Was this really a case where the good guys squared off against the bad guys?

Mozilla's former CEO Brendan Eich
Mozilla's former CEO, Brendan Eich. Stephen Shankland

I wish it were, but we never had a real debate about Eich's fitness to lead a famously diverse community given his apparent beliefs. Instead, we got sound bites -- lots of them. Blog items and tweets formed a caricature of Eich and of the real issues at hand.

Truth be told, Eich sounded like a decent guy trying to navigate through an entirely unexpected public relations squall. Over the course of the almost two-week-long controversy, Eich underscored his commitment to diversity -- both in a blog post as well as in an extended Q&A with my CNET colleague Stephen Shankland. Mozilla's Mark Surman, who describes Eich as one of his heroes, reflected that his former colleague did not need to backtrack on Prop. 8 but wrote that the failure to "project and communicate empathy" was "his fatal flaw as CEO."

Unfortunately, once news of Eich's donation turned into the talk of the Internet, the ensuing controversy took on a life of its own. With the benefit of 20-20 hindsight, it's now clear that the outcome was virtually preordained. Mozilla is locked in a hardscrabble competition with Google, Microsoft, and Apple for Internet browser share in an evermore mobile-centric world. Calls to oust its CEO was a distraction Mozilla could do without.

The private sector talks
And who knows? If Eich wasn't CEO, maybe he would have survived the tempest. But as the face of Mozilla, his words and past decisions assumed extra importance. Where to draw the line between personal beliefs and professional positions becomes the hard question.

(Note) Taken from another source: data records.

Lemma PI_gt_3 : 3 < PI.
Proof. pose proof PI2_3_2 as H. unfold PI2 in H. lra. Qed.

Lemma py_max_Rmax (a b : R) : py_max a b = Rmax a b.
Proof.
  unfold py_max, Rmax.
  destruct (Rlt_dec a b), (Rle_dec a b); lra.
Qed.

Lemma py_min_Rmin (a b : R) : py_min a b = Rmin b a.
Proof.
  unfold py_min, Rmin.
  destruct (Rlt_dec b a), (Rle_dec b a); lra.
Qed.

(** Euler's number is not the constant of the source: the partial sum
    [1 + 1 + 1/2 + ... + 1/720] of the series of [exp 1] already exceeds
    [2.718]. *)
Lemma exp_1_gt_2718 : 2.718 < exp 1.
Proof.
  assert (H : sum_f_R0 (fun i : nat => / INR (fact i) * 1 ^ i) 6 <= exp 1).
  { apply sum_incr.
    - exact (proj2_sig (exist_exp 1)).
    - intros n. rewrite pow1, Rmult_1_r.
      left. apply Rinv_0_lt_compat, INR_fact_lt_0. }
  cbn in H. lra.
Qed.

(** The powers of the atmosphere model stay far inside the range: a base
    in [3/4, 1] to an exponent in [-6, 0] is at most [exp 6 <= 729]. *)
Lemma exp_6_le : exp 6 <= 729.
Proof.
  pose proof exp_le_3 as H1. pose proof (exp_pos 1) as Hp.
  replace 6 with (1 + 1 + (1 + 1) + (1 + 1)) by lra.
  rewrite !exp_plus.
  assert (H2 : exp 1 * exp 1 <= 9) by nra.
  assert (Hp2 : 0 < exp 1 * exp 1) by nra.
  assert (H4 : exp 1 * exp 1 * (exp 1 * exp 1) <= 81) by nra.
  assert (Hp4 : 0 < exp 1 * exp 1 * (exp 1 * exp 1)) by nra.
  nra.
Qed.

Lemma ln_three_quarters : -1 <= ln (3 / 4).
Proof.
  replace (-1) with (- (1)) by lra.
  rewrite <- (ln_exp (- (1))).
  assert (Hlt : exp (- (1)) < 3 / 4).
  { rewrite exp_Ropp. pose proof exp_1_gt_2718 as He.
    apply Rmult_lt_reg_r with (exp 1); [lra |].
    rewrite Rinv_l by lra. lra. }
  left. apply ln_increasing; [apply exp_pos | exact Hlt].
Qed.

Everything is context, and when you're sitting on top of the corporate pyramid -- especially in Silicon Valley -- there are always consequences to free speech. How this squares with the First Amendment, not to mention this industry's counterculture roots, is a question that calls for a serious airing.

Though Sullivan complained about the "ugly intolerance of parts of the gay movement" in forcing Eich's resignation, the primary pressure for removing Eich did not come from gay and lesbian advocacy groups. The criticism and public calls for his ouster emanated largely from grassroots parties that worked with Mozilla. GLAAD, a national advocacy group for gay, lesbian, bisexual, and transgender people, noted that it put out its first public statement on the controversy only after Eich's resignation.

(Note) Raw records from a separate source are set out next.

(** The neighbour lists after a link: one cell more at each end. *)
Lemma link_neighbor_list (u v w : Z) (st : state) :
  0 <= degree st u -> 0 <= degree st v ->
  neighbor_list (link u v st) w =
  neighbor_list st w ++ (if w =? u then [v] else []) ++ (if w =? v then [u] else []).
Proof.
  intros Hu Hv. unfold neighbor_list. rewrite link_degree.
  destruct (link_neighbors_new u v st) as [N1 N2].
  assert (Hold : forall k, (k <= Z.to_nat (degree st w))%nat ->
    map (fun i => neighbors (link u v st) w (Z.of_nat i)) (seq 0 k) =
    map (fun i => neighbors st w (Z.of_nat i)) (seq 0 k)).
  { intros k Hk. apply map_ext_in. intros j Hj. apply in_seq in Hj.
    apply link_neighbors_old. lia. }
  destruct (Z.eqb_spec w u) as [Hwu|Hwu]; destruct (Z.eqb_spec w v) as [Hwv|Hwv].
  - subst u. subst w. rewrite Z.eqb_refl in N2.
    replace (Z.to_nat (degree st v + 1 + 1)) with (S (S (Z.to_nat (degree st v)))) by lia.
    rewrite seq_snoc, map_app, seq_snoc, map_app, Hold by lia. cbn [map app Nat.add].
    rewrite <- app_assoc. cbn [app].
    replace (Z.of_nat (S (Z.to_nat (degree st v)))) with (degree st v + 1) by lia.
    replace (Z.of_nat (Z.to_nat (degree st v))) with (degree st v) by lia.
    now rewrite N1, N2.
  - subst w.
    replace (Z.to_nat (degree st u + 1 + 0)) with (S (Z.to_nat (degree st u))) by lia.
    rewrite seq_snoc, map_app, Hold by lia. cbn [map app Nat.add].
    replace (Z.of_nat (Z.to_nat (degree st u))) with (degree st u) by lia.
    now rewrite N1.
  - subst w. apply Z.eqb_neq in Hwu. rewrite Hwu in N2.
    replace (Z.to_nat (degree st v + 0 + 1)) with (S (Z.to_nat (degree st v))) by lia.
    rewrite seq_snoc, map_app, Hold by lia. cbn [map app Nat.add].
    replace (Z.of_nat (Z.to_nat (degree st v))) with (degree st v + 0) by lia.
    now rewrite N2.
  - replace (degree st w + 0 + 0) with (degree st w) by lia.
    rewrite Hold by lia. now rewrite app_nil_r.
Qed.

Lemma link_In (u v w x : Z) (st : state) :
  0 <= degree st u -> 0 <= degree st v ->
  In x (neighbor_list (link u v st) w) <->
  In x (neighbor_list st w) \/ (w = u /\ x = v) \/ (w = v /\ x = u).
Proof.
  intros Hu Hv. rewrite link_neighbor_list by assumption. rewrite !in_app_iff.
  destruct (Z.eqb_spec w u), (Z.eqb_spec w v); simpl; intuition congruence.
Qed.

(** A link between two distinct nodes with spare capacity keeps the store
    well formed. *)
Lemma link_adjacency_ok (u v : Z) (st : state) :
  adjacency_ok st -> u <> v ->
  degree st u < MAX_NEIGHBORS -> degree st v < MAX_NEIGHBORS ->
  adjacency_ok (link u v st).
Proof.
  intros [Hb Hl Hs Hm] Huv Hdu Hdv.
  assert (Hb' : forall w, 0 <= degree (link u v st) w <= MAX_NEIGHBORS).
  { intros w. rewrite link_degree. pose proof (Hb w).
    destruct (Z.eqb_spec w u), (Z.eqb_spec w v); subst; try congruence; lia. }
  constructor.
  - exact Hb'.
  - intros w. unfold neighbor_list. rewrite length_map, length_seq.
    specialize (Hb' w). lia.
  - intros a b. rewrite !link_In by apply Hb. rewrite (Hs a b). intuition.
  - intros a b. rewrite link_In by apply Hb. rewrite <- (Hm a b).
    rewrite link_exists_edge. unfold upd2, upd.
    break_eqb; intuition (try congruence; try lia).
Qed.

(** Sums of degrees. *)
Lemma zsum_upd_notin (f : Z -> Z) (i x : Z) (l : list Z) :
  ~ In i l -> zsum (upd f i x) l = zsum f l.
Proof.
  unfold zsum. induction l as [|a l IH]; intros H; simpl; [reflexivity|].
  rewrite IH by (intro; apply H; now right).
  rewrite upd_other; [reflexivity|]. intros ->. apply H. now left.
Qed.

Lemma zsum_ext (f g : Z -> Z) (l : list Z) :
  (forall i, In i l -> f i = g i) -> zsum f l = zsum g l.
Proof.
  unfold zsum. induction l as [|a l IH]; intros H; simpl; [reflexivity|].
  rewrite IH by (intros; apply H; now right). now rewrite H by now left.
Qed.

Lemma zsum_bump (f g : Z -> Z) (i : Z) (l : list Z) :
  NoDup l -> In i l -> g i = f i + 1 -> (forall j, j <> i -> g j = f j) ->
  zsum g l = zsum f l + 1.
Proof.
  unfold zsum. induction l as [|a l IH]; intros Hnd Hin Hi Ho; [destruct Hin|].
  inversion Hnd as [|? ? Hna Hnd']; subst. simpl.
  destruct (Z.eq_dec a i) as [->|Hne].
  - rewrite Hi. fold (zsum g l). fold (zsum f l).
    rewrite (zsum_ext g f l); [lia|]. intros j Hj. apply Ho. intros ->. contradiction.
  - rewrite Ho by assumption. rewrite IH; auto; [lia|].
    destruct Hin; [congruence|assumption].
Qed.

Lemma nodes_NoDup (n : Z) : NoDup (nodes n).
Proof.
  apply Injective_map_NoDup; [|apply seq_NoDup].
  intros a b H. lia.
Qed.

Lemma nodes_In (n i : Z) : In i (nodes n) <-> 0 <= i < n.
Proof.
  unfold nodes. rewrite in_map_iff. split.
  - intros (j & <- & Hj). apply in_seq in Hj. lia.
  - intros H. exists (Z.to_nat i). split; [lia|]. apply in_seq. lia.
Qed.

Lemma link_n_nodes (u v : Z) (st : state) : n_nodes (link u v st) = n_nodes st.
Proof. reflexivity. Qed.

Lemma total_degree_link (u v : Z) (st : state) :
  0 <= u < n_nodes st -> 0 <= v < n_nodes st -> u <> v ->
  total_degree (link u v st) = total_degree st + 2.
Proof.
  intros Hu Hv Huv. unfold total_degree. rewrite link_n_nodes.
  pose (mid := fun w => degree st w + (if w =? u then 1 else 0)).
  pose proof (nodes_NoDup (n_nodes st)) as Hl.
  rewrite (zsum_bump mid (degree (link u v st)) v).
  - rewrite (zsum_bump (degree st) mid u); auto.
    + lia.
    + now apply nodes_In.
    + unfold mid. now rewrite Z.eqb_refl.
    + intros j Hj. unfold mid. apply Z.eqb_neq in Hj. rewrite Hj. lia.
  - exact Hl.
  - now apply nodes_In.
  - rewrite link_degree. unfold mid. rewrite Z.eqb_refl.
    destruct (Z.eqb_spec v u); [congruence|lia].
  - intros j Hj. rewrite link_degree. unfold mid. apply Z.eqb_neq in Hj. rewrite Hj. lia.
Qed.

(** ** The classifier against its reference *)


Lemma count_cut_spec (st : state) (b : Z) (k : nat) (i : nat) (c : Z) :
  count_cut st b k (Z.of_nat i) c =
  c + Z.of_nat (length (filter (fun x => negb (is_cut st x =? 0))
        (map (fun j => block_nodes st b (Z.of_nat j)) (seq i k)))).
Proof.
  revert i c. induction k as [|k IH]; intros i c; simpl.
  - lia.
  - replace (Z.of_nat i + 1) with (Z.of_nat (S i)) by lia.
    rewrite IH. destruct (is_cut st (block_nodes st b (Z.of_nat i)) =? 0); simpl; lia.
Qed.

Lemma count_cut_members (st : state) (b : Z) :
  count_cut st b (Z.to_nat (block_size st b)) 0 0 = Z.of_nat (cut_members st b).
Proof. change 0 with (Z.of_nat 0) at 1. now rewrite count_cut_spec. Qed.

Lemma first_non_cut_spec (st : state) (b : Z) (k i : nat) :
  first_non_cut st b k (Z.of_nat i) =
  find (fun x => is_cut st x =? 0)
       (map (fun j => block_nodes st b (Z.of_nat j)) (seq i k)).
Proof.
  revert i. induction k as [|k IH]; intros i; simpl; [reflexivity|].
  destruct (is_cut st (block_nodes st b (Z.of_nat i)) =? 0); [reflexivity|].
  replace (Z.of_nat i + 1) with (Z.of_nat (S i)) by lia. apply IH.
Qed.

(** [find_non_cut_in_block] is the representative of the design document. *)
Lemma find_non_cut_is_representative (st : state) (b : Z) :
  find_non_cut_in_block st b = spec_representative st b.
Proof.
  unfold find_non_cut_in_block, spec_representative, block_members.
  change 0 with (Z.of_nat 0) at 1. rewrite first_non_cut_spec.
  destruct (find _ _); [reflexivity|].
  destruct (Z.ltb_spec 0 (block_size st b)) as [H|H].
  - destruct (Z.to_nat (block_size st b)) eqn:E; [lia|reflexivity].
  - replace (Z.to_nat (block_size st b)) with 0%nat by lia. reflexivity.
Qed.

(** The reference notions read the cut flags and the blocks only. *)
Lemma block_members_ext (st st' : state) (b : Z) :
  same_analysis st st' -> block_members st' b = block_members st b.
Proof. intros (_ & Hn & Hs & _). unfold block_members. now rewrite Hn, Hs. Qed.

Lemma cut_members_ext (st st' : state) (b : Z) :
  same_analysis st st' -> cut_members st' b = cut_members st b.
Proof.
  intros H. unfold cut_members. rewrite (block_members_ext _ _ _ H).
  destruct H as (Hc & _). now rewrite Hc.
Qed.

Lemma spec_is_leaf_ext (st st' : state) (b : Z) :
  same_analysis st st' -> spec_is_leaf st' b = spec_is_leaf st b.
Proof. intros H. unfold spec_is_leaf. now rewrite (cut_members_ext _ _ _ H). Qed.

Lemma spec_leaves_ext (st st' : state) :
  same_analysis st st' -> spec_leaves st' = spec_leaves st.
Proof.
  intros H. unfold spec_leaves.
  replace (num_blocks st') with (num_blocks st) by (symmetry; apply H).
  apply filter_ext. intros b. now apply spec_is_leaf_ext.
Qed.

Lemma spec_representative_ext (st st' : state) (b : Z) :
  same_analysis st st' -> spec_representative st' b = spec_representative st b.
Proof.
  intros H. unfold spec_representative. rewrite (block_members_ext _ _ _ H).
  destruct H as (Hc & _). now rewrite Hc.
Qed.

Lemma same_analysis_refl (st : state) : same_analysis st st.
Proof. now repeat split. Qed.

Lemma same_analysis_trans (a b c : state) :
  same_analysis a b -> same_analysis b c -> same_analysis a c.
Proof.
  intros (H1 & H2 & H3 & H4) (K1 & K2 & K3 & K4).
  repeat split; congruence.
Qed.

Lemma same_graph_refl (st : state) : same_graph st st.
Proof. now repeat split. Qed.

Lemma same_graph_trans (a b c : state) :
  same_graph a b -> same_graph b c -> same_graph a c.
Proof.
  intros (H1 & H2 & H3 & H4) (K1 & K2 & K3 & K4).
  repeat split; congruence.
Qed.

Lemma leaf_loop_frame (k : nat) (b : Z) (st : state) :
  leaf_frame st (leaf_loop k b st).
Proof.
  revert b st. induction k as [|k IH]; intros b st; simpl.
  - now repeat split.
  - match goal with |- leaf_frame _ (leaf_loop _ _ ?s) =>
      assert (F : leaf_frame st s) by (destruct (_ =? 1); now repeat split);
      specialize (IH (b + 1) s) end.
    destruct F as ((A1 & A2 & A3 & A4) & (B1 & B2 & B3 & B4) & C1 & C2 & C3).
    destruct IH as ((A1' & A2' & A3' & A4') & (B1' & B2' & B3' & B4') & C1' & C2' & C3').
    repeat split; congruence.
Qed.

Lemma identify_leaf_blocks_frame (st : state) :
  leaf_frame st (identify_leaf_blocks st).
Proof.
  unfold identify_leaf_blocks.
  match goal with |- leaf_frame _ (leaf_loop ?k ?b ?s) =>
    pose proof (leaf_loop_frame k b s) as H end.
  exact H.
Qed.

That was in keeping with recent trends, where US corporations -- particularly in the tech world -- are taking the lead on LGBT issues, according to GLAAD spokesman Ross Murray.

"For something like Mozilla that's so community-based, it was important that there's that sense of community," he said. "Mozilla recognized that this hampered and hindered relations with its developers and its community and they recognized that they were an open community."

Unsatisfying ending
To be sure, the Mozilla community is an open community -- and one with decidedly mixed opinions today. Developers Hampton Catlin and Michael Lintorn Catlin, a married gay couple that co-founded tech company Rarebit, removed their app from the Mozilla Marketplace and called for Eich to apologize or resign. They described the outcome as a sad victory in their latest post on the episode.

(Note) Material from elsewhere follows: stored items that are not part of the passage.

Lemma main_usage_error_witness :
  fs (snd (Script.main posix_sys offline_env no_args store_world)) = fs store_world
  ∧ requests (snd (Script.main posix_sys offline_env no_args store_world))
    = requests store_world
  ∧ stdout (snd (Script.main posix_sys offline_env no_args store_world))
    = stdout store_world
      ++ [Line (Script.usage posix_sys);
          ErrLine (String "010"%char
                     "Error: provide --url or both --hf-repo and --hf-file.")].
Proof.
  destruct (main_usage_error posix_sys offline_env no_args store_world) as [_ H].
  apply H; reflexivity.
Defined.

(** With [--list], [main] only reads and prints, whatever the other
    arguments are: files, clock, requests and progress calls are as
    before. A models directory that does not exist is no error; a
    directory that cannot be listed makes [main] raise; otherwise [main]
    returns 0 after one line per model, for the names [list_models] gives
    and in its order. *)
Theorem main_list_spec (S : Script.Sys) (E : Env) (args : Script.Args) (w : World) :
  Script.arg_list args = true →
  (fs (snd (Script.main S E args w)) = fs w
   ∧ clock (snd (Script.main S E args w)) = clock w
   ∧ requests (snd (Script.main S E args w)) = requests w
   ∧ progress (snd (Script.main S E args w)) = progress w)
  ∧ (isdir w (main_models_dir S E args) = false →
     Script.main S E args w
     = (Ok 0, with_print (Line ("Models directory does not exist: "
                                  +:+ main_models_dir S E args)) w))
  ∧ (fs w !! main_models_dir S E args = Some (Dir None) →
     ∃ e, Script.main S E args w = (Raise e, w))
  ∧ (∀ entries, fs w !! main_models_dir S E args = Some (Dir (Some entries)) →
     fst (Script.main S E args w) = Ok 0
     ∧ stdout (snd (Script.main S E args w))
       = stdout w
         ++ listing S (main_models_dir S E args) w
              (filter (λ f, endswith (lower f) ".gguf" = true) (sorted_names entries))
     ∧ (main_models_dir S E args = get_models_dir E →
        ∃ l, list_models E w = Ok l
          ∧ stdout (snd (Script.main S E args w))
            = stdout w ++ listing S (main_models_dir S E args) w l.*1)).
Proof.
  intros Hl. unfold Script.main. fold (main_models_dir S E args). rewrite Hl.
  set (md := main_models_dir S E args).
  unfold isdir, listdir.
  destruct (fs w !! md) as [[t c|[entries|]]|] eqn:Hmd; cbn [negb].
  1,4: repeat split; done.
  2: { repeat split; try done. by eexists. }
  rewrite sorted_filter.
  set (names := filter _ (sorted_names entries)).
  assert (∀ w1,
            (match names with
             | [] => (Ok 0, with_print (Line ("No .gguf files in " +:+ md)) w)
             | _ :: _ =>
                 (Ok 0,
                  fold_left (λ w n, with_print (Script.list_line S md w n) w) names
                    (with_print (Line ("Models in " +:+ md +:+ ":")) w))
             end : Result Z * World) = w1 →
            fst w1 = Ok 0 ∧ fs (snd w1) = fs w ∧ clock (snd w1) = clock w
            ∧ requests (snd w1) = requests w ∧ progress (snd w1) = progress w
            ∧ stdout (snd w1) = stdout w ++ listing S md w names) as Hres.
  { intros w1 <-. unfold listing. destruct names as [|n names']; [done|].
    cbn [fst snd].
    destruct (list_lines S md (n :: names')
                (with_print (Line ("Models in " +:+ md +:+ ":")) w))
      as (Hfs & Hc & Hr & Hp & Hs).
    cbn zeta in *. rewrite Hfs, Hc, Hr, Hp, Hs. repeat split.
    cbn [with_print stdout]. by rewrite <- List.app_assoc. }
  destruct (Hres _ eq_refl) as (H0 & Hfs & Hc & Hr & Hp & Hs).
  split; [done|]. split; [done|]. split; [done|].
  intros entries' [= <-]. split; [done|]. split; [done|].
  intros Heq. unfold list_models, isdir, listdir. rewrite <- Heq. fold md.
  rewrite Hmd. cbn [negb]. eexists. split; [done|].
  by rewrite fmap_pair_fst.
Qed.

Lemma main_list_spec_witness :
  fst (Script.main posix_sys offline_env list_args detect_world) = Ok 0
  ∧ stdout (snd (Script.main posix_sys offline_env list_args detect_world))
    = stdout detect_world
      ++ listing posix_sys (main_models_dir posix_sys offline_env list_args)
           detect_world
           (filter (λ f, endswith (lower f) ".gguf" = true)
              (sorted_names ["a.gguf"; "sub"; "readme.txt"]))
  ∧ ∃ l, list_models offline_env detect_world = Ok l
      ∧ stdout (snd (Script.main posix_sys offline_env list_args detect_world))
        = stdout detect_world
          ++ listing posix_sys (main_models_dir posix_sys offline_env list_args)
               detect_world l.*1.
Proof.
  destruct (main_list_spec posix_sys offline_env list_args detect_world eq_refl)
    as (_ & _ & _ & H).
  destruct (H ["a.gguf"; "sub"; "readme.txt"]) as (H0 & Hs & Hl).
  - vm_compute. reflexivity.
  - split; [exact H0|]. split; [exact Hs|]. apply Hl. vm_compute. reflexivity.
Defined.

Example main_list_values :
  Script.main posix_sys offline_env list_args detect_world
  = (Ok 0,
     with_print (Line "  a.gguf  (0.0 MiB)")
       (with_print (Line "Models in /home/u/.config/Thonny/models:") detect_world))
  ∧ fst (Script.main posix_sys offline_env list_args store_world) = Ok 0.
Proof. vm_compute. done. Qed.



(** When [main] returns 0 after it was asked for a download, whether it
    downloaded or skipped, the path it prints last is a regular file whose
    name carries the extension. *)
Theorem main_success_leaves_file (S : Script.Sys) (E : Env) (args : Script.Args)
    (w : World) :
  Script.arg_list args = false →
  fst (Script.main S E args w) = Ok 0 →
  ∃ dest_path,
    last (stdout (snd (Script.main S E args w))) = Some (set_path_line dest_path)
    ∧ isfile (snd (Script.main S E args w)) dest_path = true
    ∧ endswith (lower dest_path) ".gguf" = true.
Proof.
  intros Hl. unfold Script.main. fold (main_models_dir S E args). rewrite Hl.
  set (source := if truthy (default "" (Script.arg_url args)) then _ else _).
  destruct source as [[url name]|]; [|done].
  destruct (Script.download_file _ _ _ _ _) as [[b|e] w1] eqn:Hd; [|done].
  intros _. eexists. cbn [snd]. split; [|split].
  - cbn [with_print stdout]. by rewrite last_snoc.
  - apply script_download_ok_isfile in Hd. exact Hd.
  - apply main_dest_gguf.
Qed.

Lemma main_success_leaves_file_witness :
  ∃ dest_path,
    last (stdout (snd (Script.main posix_sys serving_env url_args one_model_world)))
    = Some (set_path_line dest_path)
    ∧ isfile (snd (Script.main posix_sys serving_env url_args one_model_world))
        dest_path = true
    ∧ endswith (lower dest_path) ".gguf" = true.
Proof.
  apply (main_success_leaves_file posix_sys serving_env url_args one_model_world).
  - reflexivity.
  - vm_compute. reflexivity.
Defined.



Example main_values :
  fst (Script.main posix_sys serving_env url_args one_model_world) = Ok 0
  ∧ fs (snd (Script.main posix_sys serving_env url_args one_model_world))
      !! "/home/u/.config/Thonny/models/b.gguf"
    = Some (File 100 [Byte.x61; Byte.x62; Byte.x63])
  ∧ Script.url_tail "https://h/dir/b.gguf?download=true" = "b.gguf"
  ∧ Script.url_tail "https://h/dir/" = "dir"
  ∧ fst (Script.main posix_sys offline_env no_args one_model_world) = Ok 1.
Proof. vm_compute. done. Qed.

End ScriptSpec.

(** ** Getting ready for a chat: [get_ready] *)

Module ReadySpec.
Import PyStr OsPath Py Os Assistant Notions Fixtures.

Lemma check_agent_true H cfg seen cfg' seen' :
  check_agent H cfg seen = (true, cfg', seen') →
  cfg' = cfg ∧ seen' = seen ∧ ∃ agent, _get_agent H cfg = Ok agent.
Proof.
  unfold check_agent. destruct (_get_agent H cfg) as [agent|e]; [|done].
  intros [= <- <-]. eauto.
Qed.

Lemma show_config_dialog_backend answer cfg :
  backend (show_config_dialog answer cfg) = backend cfg
  ∧ llama_model_path (show_config_dialog answer cfg) = llama_model_path cfg
  ∧ base_url (show_config_dialog answer cfg) = base_url cfg.
Proof.
  unfold show_config_dialog, on_click_ok_button.
  destruct answer as [entry|]; [|done]. by destruct (truthy (strip entry)).
Qed.

(** Once [get_ready] has returned [True], [complete_chat] on the options
    it left does not answer with a setup or loading error: either the
    local model is loaded and the conversation goes to it, or the agent
    can be built and the conversation goes to the agent. For the local
    backend with a model path this needs the model file to be still
    there, which [get_ready] does not look at. *)
Theorem get_ready_then_chat (H : Host) (answer : option string) (cfg cfg' : Config)
    (sh : Shared) (seen : list shown) (w : World) (context : ChatContext) :
  get_ready H answer cfg sh = (true, cfg', seen) →
  messages context ≠ [] →
  (backend cfg = "local" → truthy (strip (llama_model_path cfg)) = true →
   isfile w (strip (llama_model_path cfg)) = true) →
  (∃ llm, _llama_instance sh = Some llm
     ∧ complete_chat H cfg' w sh context = local_completion H cfg' llm context)
  ∨ (∃ agent, _get_agent H cfg' = Ok agent
       ∧ complete_chat H cfg' w sh context = remote_completion H cfg' context).
Proof.
  intros Hr Hm Hfile. unfold complete_chat.
  destruct (messages context) as [|m ms] eqn:Hmsgs; [done|]. clear Hm.
  unfold get_ready in Hr.
  destruct (bool_decide (backend cfg = "api")) eqn:Hapi.
  - apply bool_decide_eq_true_1 in Hapi.
    assert (bool_decide (backend cfg' = "local") = false) as Hnl.
    { destruct (negb _ && negb _) in Hr.
      - destruct (negb (truthy (default "" (api_key (show_config_dialog answer cfg)))));
          [done|].
        apply check_agent_true in Hr as (-> & _ & _).
        destruct (show_config_dialog_backend answer cfg) as (-> & _ & _).
        rewrite Hapi. done.
      - apply check_agent_true in Hr as (-> & _ & _). rewrite Hapi. done. }
    rewrite Hnl. cbn [andb]. right.
    destruct (negb _ && negb _) in Hr.
    + destruct (negb (truthy (default "" (api_key (show_config_dialog answer cfg)))));
        [done|].
      apply check_agent_true in Hr as (-> & _ & [agent Ha]). eauto.
    + apply check_agent_true in Hr as (-> & _ & [agent Ha]). eauto.
  - destruct (bool_decide (backend cfg = "local")) eqn:Hloc.
    + apply bool_decide_eq_true_1 in Hloc.
      destruct (truthy (strip (llama_model_path cfg))) eqn:Hp.
      * unfold _get_llama_model in *.
        destruct (_llama_instance sh) as [llm|] eqn:Hi.
        -- injection Hr as <- <-. left. exists llm. split; [done|].
           rewrite Hloc, Hp, (Hfile Hloc eq_refl). done.
        -- by destruct (truthy (default "" (_llama_load_error sh))).
      * destruct (negb (truthy (strip (base_url cfg)))); [done|].
        apply check_agent_true in Hr as (-> & _ & [agent Ha]).
        right. exists agent. split; [done|].
        by rewrite Hp, andb_false_r.
    + apply check_agent_true in Hr as (-> & _ & [agent Ha]).
      right. exists agent. split; [done|]. by rewrite Hloc.
Qed.

Lemma get_ready_then_chat_witness :
  (∃ llm, _llama_instance loaded = Some llm
     ∧ complete_chat plain_host local_cfg model_world loaded scenario4
       = local_completion plain_host local_cfg llm scenario4)
  ∨ (∃ agent, _get_agent plain_host local_cfg = Ok agent
       ∧ complete_chat plain_host local_cfg model_world loaded scenario4
         = remote_completion plain_host local_cfg scenario4).
Proof.
  apply (get_ready_then_chat plain_host None local_cfg local_cfg loaded []
           model_world scenario4).
  - reflexivity.
  - discriminate.
  - intros _ _. vm_compute. reflexivity.
Defined.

"We never expected this to get as big as it has and we never expected that Brendan wouldn't make a simple statement," Rarebit said. "Seriously, we assumed that he would reconsider his thoughts on the impact of the law (not his personal beliefs), issue an apology, and then he'd go on to be a great CEO. The fact it ever went this far is really disturbing to us."

If this was supposed to count as some kind of victory, they wrote, it still felt like something else. In other words, if you were looking for a "teachable moment" about leading a diverse technology community, this wasn't it. Call it for what it was: a big missed opportunity.